Nitche fait de l'humour ou de l'ironie, non seulement une vertu française, mais la marque d'une conscience païenne supérieure - d'où l'hommage qu'il rend aux moralistes français du XVIIe siècle. Le salut chrétien n'est aux yeux de Nitche qu'une plaisanterie saumâtre, car il soumet l'homme à une perspective entièrement abstraite, en contrepartie de la renonciation au bonheur terrestre, visée plus juste des religions païennes.

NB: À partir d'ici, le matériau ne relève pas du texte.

(* ===== verification/AddrManInv.v ===== *)
(** The consistency of the address manager: the maps, the random order, the buckets and the counters agree whatever operations are called, no assertion fails, and
    the manager's own consistency check passes. *)

From stdpp Require Import prelude gmap sorting.
From Stdlib Require Import ZArith Lia.
From S2P Require Import Prelude Serialize Hashes NetAddress TxFormat AddrMan.

Open Scope Z_scope.

(** ** Counting *)

Definition countb {A : Type} (f : A -> bool) (l : list A) : Z := Z.of_nat (length (List.filter f l)).
Lemma countb_nonneg {A : Type} (f : A -> bool) l : 0 <= countb f l.
Proof. unfold countb. lia. Qed.
Lemma countb_ext {A : Type} (f g : A -> bool) l : (forall x, x ∈ l -> f x = g x) -> countb f l = countb g l.
Proof.
  unfold countb. induction l as [|x l IH]; intros H; [done|]. cbn. apply Forall_forall, Forall_cons in H as [Hx H]. rewrite Hx. rewrite Forall_forall in H. specialize (IH H). destruct (g x); cbn; lia.
Qed.
Lemma countb_zero {A : Type} (f : A -> bool) l : countb f l = 0 <-> forall x, x ∈ l -> f x = false.
Proof.
  unfold countb. rewrite <- Forall_forall. induction l as [|x l IH]; [done|]. rewrite Forall_cons, <- IH. cbn. destruct (f x); cbn; [|tauto]. split; [lia|by intros [? _]].
Qed.
(** One more element satisfies [g]. *)
Lemma countb_flip {A : Type} (f g : A -> bool) l y : NoDup l -> y ∈ l -> f y = false -> g y = true -> (forall x, x <> y -> f x = g x) -> countb g l = countb f l + 1.
Proof.
  intros Hnd Hy Hf Hg Hfg. induction Hnd as [|x l Hx Hnd IH]; [set_solver|]. unfold countb in *. cbn. apply elem_of_cons in Hy as [->|Hy].
  - rewrite Hf, Hg. cbn [length]. pose proof (countb_ext f g l) as E. unfold countb in E. rewrite E; [lia|]. intros z Hz. apply Hfg. set_solver.
  - specialize (IH Hy). rewrite (Hfg x) by set_solver. destruct (g x); cbn [length]; lia.
Qed.

(** How many entries of a map have the value. *)
Definition counts (b : bool) (M : gmap Z bool) : Z := Z.of_nat (base.size (filter (fun x => x.2 = b) M)).
Lemma counts_insert b M id c : M !! id = None -> counts b (<[id := c]> M) = counts b M + if Bool.eqb c b then 1 else 0.
Proof.
  intros H. unfold counts. destruct (Bool.eqb c b) eqn:E.
  - apply eqb_prop in E as ->. rewrite map_filter_insert_True by done. rewrite map_size_insert_None; [lia|]. apply map_lookup_filter_None. by left.
  - apply eqb_false_iff in E. rewrite map_filter_insert_False by (cbn; congruence). rewrite delete_id by done. lia.
Qed.
Lemma counts_delete b M id c : M !! id = Some c -> counts b (delete id M) = counts b M - if Bool.eqb c b then 1 else 0.
Proof. intros H. rewrite <- (insert_delete_id M id c H) at 2. rewrite counts_insert by apply lookup_delete_eq. lia. Qed.
Lemma counts_total M : counts true M + counts false M = Z.of_nat (base.size M).
Proof.
  induction M as [|id c M Hid IH] using map_ind; [done|]. rewrite !counts_insert, map_size_insert_None by done. destruct c; cbn [Bool.eqb]; lia.
Qed.

Section Invariant.
Context `{HB : BucketChoiceSpec}.
Notation position i key b := (GetBucketPosition i key true b).
Notation tried_bucket i key := (GetTriedBucket i key).
Notation tried_position i key := (GetBucketPosition i key false (GetTriedBucket i key)).
Definition same_service (i j : CAddrInfo) : Prop := service (address i) = service (address j).

Lemma slot_set vv b p id b' p' : slot (set_slot vv b p id) b' p' = if decide ((b, p) = (b', p')) then id else slot vv b' p'.
Proof. unfold slot, set_slot. destruct (decide ((b, p) = (b', p'))) as [->|Hne]; [by rewrite lookup_insert_eq|by rewrite lookup_insert_ne]. Qed.

(** ** The buckets *)

(** In how many buckets the entry is. *)
Definition refs (key : stream) (N : gmap (Z * Z) Z) (id : Z) (i : CAddrInfo) : Z :=
  countb (fun b => slot N b (position i key b) =? id) (seqZ 0 ADDRMAN_NEW_BUCKET_COUNT).
Definition entry_ok (key : stream) (N T : gmap (Z * Z) Z) (id : Z) (i : CAddrInfo) : Prop :=
  if fInTried i then nRefCount i = 0 /\ slot T (tried_bucket i key) (tried_position i key) = id
  else nRefCount i = refs key N id i /\ nRefCount i <= ADDRMAN_NEW_BUCKETS_PER_ADDRESS.
Record tables_ok (key : stream) (M : gmap Z CAddrInfo) (N T : gmap (Z * Z) Z) : Prop := {
  t_ids : forall id i, M !! id = Some i -> 0 <= id;
  t_new : forall b p, slot N b p <> -1 -> 0 <= b < ADDRMAN_NEW_BUCKET_COUNT /\ exists i, M !! slot N b p = Some i /\ fInTried i = false /\ p = position i key b;
  t_tried : forall b p, slot T b p <> -1 -> exists i, M !! slot T b p = Some i /\ fInTried i = true /\ b = tried_bucket i key /\ p = tried_position i key;
  t_entry : forall id i, M !! id = Some i -> entry_ok key N T id i
}.

Lemma refs_nonneg key N id i : 0 <= refs key N id i.
Proof. apply countb_nonneg. Qed.
Lemma refs_ext key N id i j : same_service i j -> refs key N id i = refs key N id j.
Proof. intros H. apply countb_ext. intros b _. by rewrite (position_ext i j). Qed.
Lemma refs_other key N b p x y id i : slot N b p = x -> x <> id -> y <> id -> refs key (set_slot N b p y) id i = refs key N id i.
Proof.
  intros Hx Hxi Hyi. apply countb_ext. intros b' _. rewrite slot_set. destruct (decide _) as [E|]; [|done]. pose proof (f_equal fst E) as E1. pose proof (f_equal snd E) as E2. cbn [fst snd] in E1, E2. rewrite <- E2, <- E1.
  rewrite Hx, !(proj2 (Z.eqb_neq _ _)) by done. done.
Qed.
Lemma in_buckets b : 0 <= b < ADDRMAN_NEW_BUCKET_COUNT -> b ∈ seqZ 0 ADDRMAN_NEW_BUCKET_COUNT.
Proof. intros Hb. apply elem_of_seqZ. lia. Qed.
Lemma refs_take key N b id i : 0 <= b < ADDRMAN_NEW_BUCKET_COUNT -> slot N b (position i key b) = -1 -> 0 <= id ->
  refs key (set_slot N b (position i key b) id) id i = refs key N id i + 1.
Proof.
  intros Hb He Hid. apply (countb_flip _ _ _ b); [apply NoDup_seqZ|by apply in_buckets| | |].
  - rewrite He. apply Z.eqb_neq. lia.
  - rewrite slot_set, decide_True by done. apply Z.eqb_refl.
  - intros x Hx. rewrite slot_set, decide_False; [done|]. intros E%(f_equal fst). by apply Hx.
Qed.
Lemma refs_leave key N b id i : 0 <= b < ADDRMAN_NEW_BUCKET_COUNT -> slot N b (position i key b) = id -> 0 <= id ->
  refs key (set_slot N b (position i key b) (-1)) id i = refs key N id i - 1.
Proof.
  intros Hb He Hid. assert (E : refs key N id i = refs key (set_slot N b (position i key b) (-1)) id i + 1); [|lia].
  apply (countb_flip _ _ _ b); [apply NoDup_seqZ|by apply in_buckets| | |].
  - rewrite slot_set, decide_True by done. apply Z.eqb_neq. lia.
  - rewrite He. apply Z.eqb_refl.
  - intros x Hx. rewrite slot_set, decide_False; [done|]. intros E%(f_equal fst). by apply Hx.
Qed.
Lemma refs_zero key N id i : refs key N id i = 0 -> forall b, 0 <= b < ADDRMAN_NEW_BUCKET_COUNT -> slot N b (position i key b) <> id.
Proof. unfold refs. rewrite countb_zero. intros Hz b Hb. apply Z.eqb_neq, Hz. by apply in_buckets. Qed.
(** An entry without references is in no bucket. *)
Lemma no_slot key M N T id : tables_ok key M N T -> 0 <= id -> (forall j, M !! id = Some j -> fInTried j = false -> nRefCount j = 0) -> forall b p, slot N b p <> id.
Proof.
  intros [Hids Hnew Htr He] Hid Hj b p E. destruct (Hnew b p) as (Hb & j & Ej & Ef & ->); [lia|]. rewrite E in Ej.
  pose proof (He id j Ej) as Hok. unfold entry_ok in Hok. rewrite Ef, (Hj j Ej Ef) in Hok. destruct Hok as [Hz _]. by apply (refs_zero key N id j (eq_sym Hz) b Hb).
Qed.
Lemma entry_ok_ext key N T id i j : same_service i j -> fInTried i = fInTried j -> nRefCount i = nRefCount j -> entry_ok key N T id i -> entry_ok key N T id j.
Proof.
  intros Hs Hf Hr. unfold entry_ok. rewrite <- Hf, <- Hr, <- (refs_ext key N id i j Hs), <- (tried_bucket_ext i j key Hs), <- (position_ext i j _ _ _ Hs). done.
Qed.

Dans une large mesure, la religion grecque ne correspond pas à la définition trop restreinte que Nitche en donne, et qui consiste à nier qu'il y a une métaphysique grecque, pour réduire l'art grec à une simple détermination anthropologique, alors que tout laisse penser au contraire que Homère, Aristote ou Démocrite on une démarche théologique authentique, et ne sont pas seulement des poètes ou des moralistes. On voit bien notamment comme Homère et la mythologie soulignent que le plan humain du désir contrecarre le plan divin de la sagesse. Il y a d'ailleurs dès l'Antiquité grecque un matériel scientifique suffisant pour réfuter la science physique relativiste d'Einstein, qui déduit les propriétés de l'univers ou du cosmos des seules facultés humaines, c'est-à-dire prend pour un dogme l'idée selon laquelle la nature s'organise autour de l'homme.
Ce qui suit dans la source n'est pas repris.